Learning to be Alive, Episode 377

 

“Worry is really misplaced imagination”, someone told us recently. In this conversation, we consider what it is to bring our rich capacities for imagination, reflection and attention to the living of our lives, rather than as a way to escape life. What becomes possible when we commit to being changed by our experiences, in much the same way that light illuminates and changes a room, rather than ‘going to sleep in the middle of the show’? And how much it matters that we engage fully in the work of reflective conversation, making sense of and metabolising our experiences so we can learn from them. Living this way isn’t ‘navel gazing’ but a way of turning our experiences into learning rather than rigidity, and supporting us in bringing ourselves more fully into life.

This week's Turning Towards Life is hosted, as always, by Lizzie Winn and Justin Wise of Thirdspace.

Highlights of our conversation:

00.00 Introduction and Welcome
04.08 Exploring the source, MC Richards’ ‘Centering’
08.07 Learning and Consciousness
11.59 Awakening to Life: The Challenge of Engagement
15.59 Processing and Metabolising Life
20.01 Imagination and Reflection: Staying Awake
23.52 The Value of Reflective Conversations



Here’s our source for this week:

Learning to be Alive

You don’t need to tell me what education is.

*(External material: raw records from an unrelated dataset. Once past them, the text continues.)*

(* ===== verification/AsmPrologue.v ===== *)
(** * The start of a program and its entry points

    The passes of the back end composed: the bytecode starts with the prologue, which
    holds the offset of the data section, and the offsets of entry points are the
    positions of their labels. *)

From S2P Require Import Prelude AsmRegister AsmVirtualOp AsmOp AsmData AsmLiveness AsmGraph AsmInterference.
From S2P Require Import AsmColoring AsmLabels AsmLabelTheory AsmLabelJumps AsmBytecode AsmLayout AsmProgram.
Local Open Scope Z_scope.

Import AllocatedOpcode.

(** ** The prologue in the label resolution *)

Section resolution.
Context (ds : DataSection) (label : Label).

Lemma label_map_fresh ops o m : has_label label ops = false -> label_map ds ops o m !! label = m !! label.
Proof.
  revert o m. induction ops as [|op ops IH]; intros o m Hl; [done|]. cbn in Hl. apply orb_false_iff in Hl as [Hop Hl].
  cbn. rewrite IH by done. unfold is_label in Hop. destruct (aopcode op) as [|[l| | | | | | | | | |]]; try done.
  apply bool_decide_eq_false in Hop. by rewrite lookup_insert_ne.
Qed.

(** The first label follows the offsets. *)
Lemma prologue_label rest : has_label label rest = false -> label_map ds (prologue_ops label ++ rest) 0 ∅ !! label = Some 6.
Proof. intros Hl. cbn -[label_map]. cbn [label_map aopcode]. rewrite label_map_fresh by done. apply lookup_insert_eq. Qed.

Lemma rewrite_prologue blocks rest :
  blocks !! label = Some 6 ->
  rewrite_far_jumps ds blocks (prologue_ops label ++ rest) 0 =
    r ← rewrite_far_jumps ds blocks rest 8; Ok (prologue_ops label ++ r.1, r.2).
Proof.
  intros Hl. cbn -[rewrite_far_jumps]. cbn [rewrite_far_jumps instruction_size aopcode rewrite_op]. unfold label_offset. rewrite Hl.
  cbn -[rewrite_far_jumps]. change (abs_diff 6 (0 + 1) =? 0) with false.
  change (abs_diff 6 (0 + 1) - 1 <=? EIGHTEEN_BITS) with true. change (0 + 1 + 1 + 2 + 2 + 0 + 1 + 1) with 8.
  by destruct (rewrite_far_jumps ds blocks rest 8).
Qed.

(** A start of the program that is not rewritten *)
Lemma resolve_keeps pro fuel rest ops' blocks :
  (forall rest, has_label label rest = false -> label_map ds (pro ++ rest) 0 ∅ !! label = Some 6) ->
  (forall blocks rest, blocks !! label = Some 6 -> rewrite_far_jumps ds blocks (pro ++ rest) 0 =
     r ← rewrite_far_jumps ds blocks rest 8; Ok (pro ++ r.1, r.2)) ->
  has_label label rest = false -> resolve_labels fuel ds (pro ++ rest) = Ok (ops', blocks) ->
  blocks !! label = Some 6 /\ exists rest', ops' = pro ++ rest'.
Proof.
  intros Hsix Hrw. revert rest. induction fuel as [|fuel IH]; intros rest Hl H; cbn [resolve_labels] in H; [done|]. inv_ok.
  destruct r as [need b]. apply map_label_offsets_spec in Hok as (_ & -> & _). cbn [fst snd] in H.
  pose proof (Hsix rest Hl) as H6. destruct need; [|injection H as <- <-; split; [exact H6|by exists rest]].
  rewrite (Hrw _ rest H6) in H. inv_ok. rename r0 into new, Hok0 into Hnew. destruct new as [rest' changed].
  cbn [fst snd] in H. destruct changed; [|injection H as <- <-; split; [exact H6|by exists rest']].
  apply (IH rest'); [|done]. rewrite <- Hl. by eapply expanded_has_label, rewrite_far_jumps_expanded.
Qed.

Lemma resolve_prologue fuel rest ops' blocks :
  has_label label rest = false -> resolve_labels fuel ds (prologue_ops label ++ rest) = Ok (ops', blocks) ->
  blocks !! label = Some 6 /\ exists rest', ops' = prologue_ops label ++ rest'.
Proof. apply resolve_keeps; [apply prologue_label|apply rewrite_prologue]. Qed.
End resolution.
(** * Factory Flow: order costing, entity store and session state

    A shallow embedding of the manufacturing-management application:
    the client storage library ([src/lib/storage.ts], in its localStorage
    and its REST variants), the Express/MySQL server ([server/index.js])
    and the page handlers that call them (LoginPage, Layout, Index,
    Dashboard, MaterialsPage, ProductsPage, OrdersPage, UsersPage).

    Conventions of the embedding.
    - A JavaScript [number] is an IEEE-754 binary64 value.  The code is
      written once over a [Number] structure; the instance [binary64]
      (Stdlib's executable [spec_float], precision 53, emax 1024) is the
      program as it runs, the instance on [Qc] is the same code over
      exact rationals.
    - A string is kept as the bytes of its UTF-8 encoding; [===] on
      strings is [String.eqb], [s.length] counts UTF-16 code units
      ([JsString.length]) and a VARCHAR column counts characters
      ([JsString.characters]).
    - [Array.prototype.find] is [List.find], [forEach] with a mutable
      accumulator and [reduce] are [fold_left], [filter]/[map] are the
      list functions.
    - localStorage is a record of its five keys, each holding what its
      JSON text denotes: [JSON.stringify] writes a number that is not
      finite as [null] and [-0] as [0], so a stored number is an
      [option], [None] being [null].
    - [crypto.randomUUID()] and [new Date().toISOString()] are passed
      to the handlers as arguments. *)

From Stdlib Require Import ZArith List String Ascii Bool Lia.
From Stdlib Require Import QArith Qcanon.
From Stdlib Require Import Floats.SpecFloat.
Import ListNotations.
(** X7.  On Windows the label and the file are looked for anywhere in the
    text of the answers.  The first drive (no drive before it matching) whose
    answer of [vol] holds [REARM] somewhere, a volume labelled [REARM2]
    included, or for which [vol] answers and the answer of [dir] holds
    [FIRMWARE.CUR] somewhere, is written as the upload port; and when no answer
    of [vol] holds [REARM] and no answer of [dir] holds [FIRMWARE.CUR], the hook
    reports [Autodetect Error] and leaves the environment as it was. *)
Theorem windows_texts_anywhere_in_answers (w : World) (st : hook_state) :
  current_OS w = "Windows" ->
  (forall pre d post,
      windows_drives w = pre ++ d :: post ->
      (forall x, In x pre -> probe_matches (win_probe w x) = false) ->
      ((exists a b, check_output w (vol_cmd d) = Ok (a +:+ target_drive +:+ b)) \/
       (exists v a b,
           check_output w (vol_cmd d) = Ok v /\
           check_output w (dir_cmd d) = Ok (a +:+ target_filename +:+ b))) ->
      env (snd (before_upload w st)) !! "UPLOAD_PORT" = Some (d +:+ ":")) /\
  ((forall d, In d (windows_drives w) ->
      (forall v, check_output w (vol_cmd d) = Ok v ->
                 forall a b, v <> a +:+ target_drive +:+ b) /\
      (forall di, check_output w (dir_cmd d) = Ok di ->
                  forall a b, di <> a +:+ target_filename +:+ b)) ->
   before_upload w st =
     (Ok tt, failed (add_events st (scan_prints w)) "Autodetect Error") /\
   env (snd (before_upload w st)) = env st).
Proof.
  intros Hos. split.
  - intros pre d post Hdrives Hpre Htexts.
    rewrite (windows_first_match w st pre post d Hos Hdrives Hpre
               (win_probe_of_answers w d Htexts)).
    apply lookup_insert_eq.
  - intros Hnone.
    assert (Hfind : find (takes w) (windows_candidates w) = None).
    { unfold takes, windows_candidates. known_os Hos.
      rewrite find_windows_candidates.
      revert Hnone. generalize (windows_drives w). intros drives Hnone.
      assert (Hdrives : find (fun d => probe_matches (win_probe w d)) drives = None).
      { apply find_none_iff. intros d Hd. destruct (Hnone d Hd).
        now apply win_probe_without_texts. }
      now rewrite Hdrives. }
    split.
    + now rewrite before_upload_outcome, (candidates_windows _ Hos), Hfind.
    + now rewrite before_upload_env, (candidates_windows _ Hos), Hfind.
Qed.

Lemma windows_texts_anywhere_in_answers_witness :
  env (snd (before_upload windows_rearm2 env0)) !! "UPLOAD_PORT" = Some "E:".
Proof.
  refine (proj1 (windows_texts_anywhere_in_answers windows_rearm2 env0 eq_refl)
            [] "E" [] _ _ _).
  - vm_compute; reflexivity.
  - intros x [].
  - left. exists "b' Volume in drive E is ", "2'". vm_compute; reflexivity.
Defined.

(** ** The error lines of the Windows loop *)

Lemma win_prints_no_match (w : World) (drives : list string) :
  (forall d, In d drives -> probe_matches (win_probe w d) = false) ->
  win_prints w drives = omap (probe_error_line w) drives.
Proof.
  induction drives as [|d rest IH]; intros Hnone; [reflexivity|].
  cbn [win_prints omap list_omap]. unfold probe_error_line at 1.
  pose proof (Hnone d (or_introl eq_refl)) as Hd.
  rewrite IH by (intros x Hx; apply Hnone; now right).
  destruct (win_probe w d); try discriminate Hd; reflexivity.
Qed.

(** X9.  On Windows, when no drive matches, the hook prints one line
    [error:...] for each drive whose [vol] or [dir] query raised, in the order
    of the drives and with the text of the exception, then the diagnostic
    [Autodetect Error]; the build environment is not written. *)
Theorem windows_error_lines (w : World) (st : hook_state) :
  current_OS w = "Windows" ->
  (forall d, In d (windows_drives w) -> probe_matches (win_probe w d) = false) ->
  before_upload w st =
    (Ok tt,
     failed (add_events st (omap (probe_error_line w) (windows_drives w)))
            "Autodetect Error").
Proof.
  intros Hos. rewrite before_upload_outcome, (candidates_windows _ Hos).
  unfold takes, scan_prints, windows_candidates. known_os Hos.
  rewrite find_windows_candidates.
  generalize (windows_drives w). intros drives Hnone.
  rewrite (win_prints_no_match _ _ Hnone).
  apply find_none_iff in Hnone. now rewrite Hnone.
Qed.
(** * SokobanQLearning: the game engine and the Q-learning step

    A shallow embedding of [include/Sokoban.hpp] (class [Sokoban::Game]) and
    of [include/SokobanQLearning.hpp] ([QTable], [FindAction], [Train]),
    followed by the properties of the engine and of the learner.

    Conventions of the embedding.
    - Fixed-width integers are [Z] with the wrap-around written out
      ([to_MazeInt], [to_SizeInt], [to_DirectionInt], [to_TimeInt]).
    - [std::vector<std::vector<T>>] is [list (list T)]; an access through
      [operator[]] outside the vector has no defined behaviour in C++ and is
      [None] here, so every engine operation lives in the [option] monad.
    - [std::set<Pos>] is a strictly increasing [list Pos] (iteration order is
      the lexicographic order of pairs); [std::unordered_set] and the
      visited sets of the recursive checks are [gset]s; the Q-table's
      [std::unordered_map] is a [gmap].
    - Recursive member functions carry a [fuel : nat]; running out of fuel is
      [None] as well, and the totality theorems show that it never happens
      on a state the program can reach. *)

From Stdlib Require Import ZArith Lia List Ascii String Bool Sorted.
From stdpp Require Import base option list gmap sets strings.

Local Open Scope Z_scope.

(** ** Integer types of [namespace Sokoban] *)

Definition wrap_signed (w z : Z) : Z := (z + 2 ^ (w - 1)) mod 2 ^ w - 2 ^ (w - 1).
Definition wrap_unsigned (w z : Z) : Z := z mod 2 ^ w.

(** [int_least8_t], [int_least16_t], [uint_least8_t], [uint_least64_t]. *)
Definition to_MazeInt (z : Z) : Z := wrap_signed 8 z.
Definition to_BitsInt (z : Z) : Z := wrap_signed 8 z.
Definition to_SizeInt (z : Z) : Z := wrap_signed 16 z.
Definition to_DirectionInt (z : Z) : Z := wrap_unsigned 8 z.
Definition to_PosInt (z : Z) : Z := wrap_unsigned 8 z.
Definition to_TimeInt (z : Z) : Z := wrap_unsigned 64 z.

Definition NoDirection : Z := 0.
Definition Up : Z := 1.
Definition Left : Z := 2.
Definition Right : Z := 4.
Definition Down : Z := 8.

Definition IsWall : Z := 0.
Definition IsFloor : Z := 1.
Definition IsGoal : Z := 2.
Definition IsBox : Z := 4.
Definition IsPlayer : Z := 8.

(** [typedef std::pair<MazeInt, MazeInt> Pos]. *)
Abbreviation Pos := (Z * Z)%type (only parsing).

(** [Sokoban::Movement]. *)
Definition Movement (direction : Z) : Pos :=
  if direction =? Up then (-1, 0)
  else if direction =? Left then (0, -1)
  else if direction =? Right then (0, 1)
  else if direction =? Down then (1, 0)
  else (0, 0).

(** ** [std::set<Pos>] as a strictly increasing list *)

Definition pos_ltb (a b : Pos) : bool :=
  (a.1 <? b.1) || ((a.1 =? b.1) && (a.2 <? b.2)).

Definition pos_eqb (a b : Pos) : bool := (a.1 =? b.1) && (a.2 =? b.2).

Everybody really knows that education goes on all the time everywhere all through our lives, and that it is the process of waking up to life… It takes a heap of resolve to keep from going to sleep in the middle of the show. It’s not that we want to sleep our lives away. It’s that it takes certain kinds of energy, certain capacities for taking the world into our consciousness, certain real powers of body and soul to be a match for reality.

That’s why knowledge and consciousness are two quite different things. Knowledge is like a product we consume and store. All we need [for that] are good closets. By consciousness I mean a state of being ‘awake’ to the world throughout our organism. This kind of consciousness requires not closets but an organism attuned to the finest perceptions and responses. It allows experience to breathe through it as light enters and changes a room.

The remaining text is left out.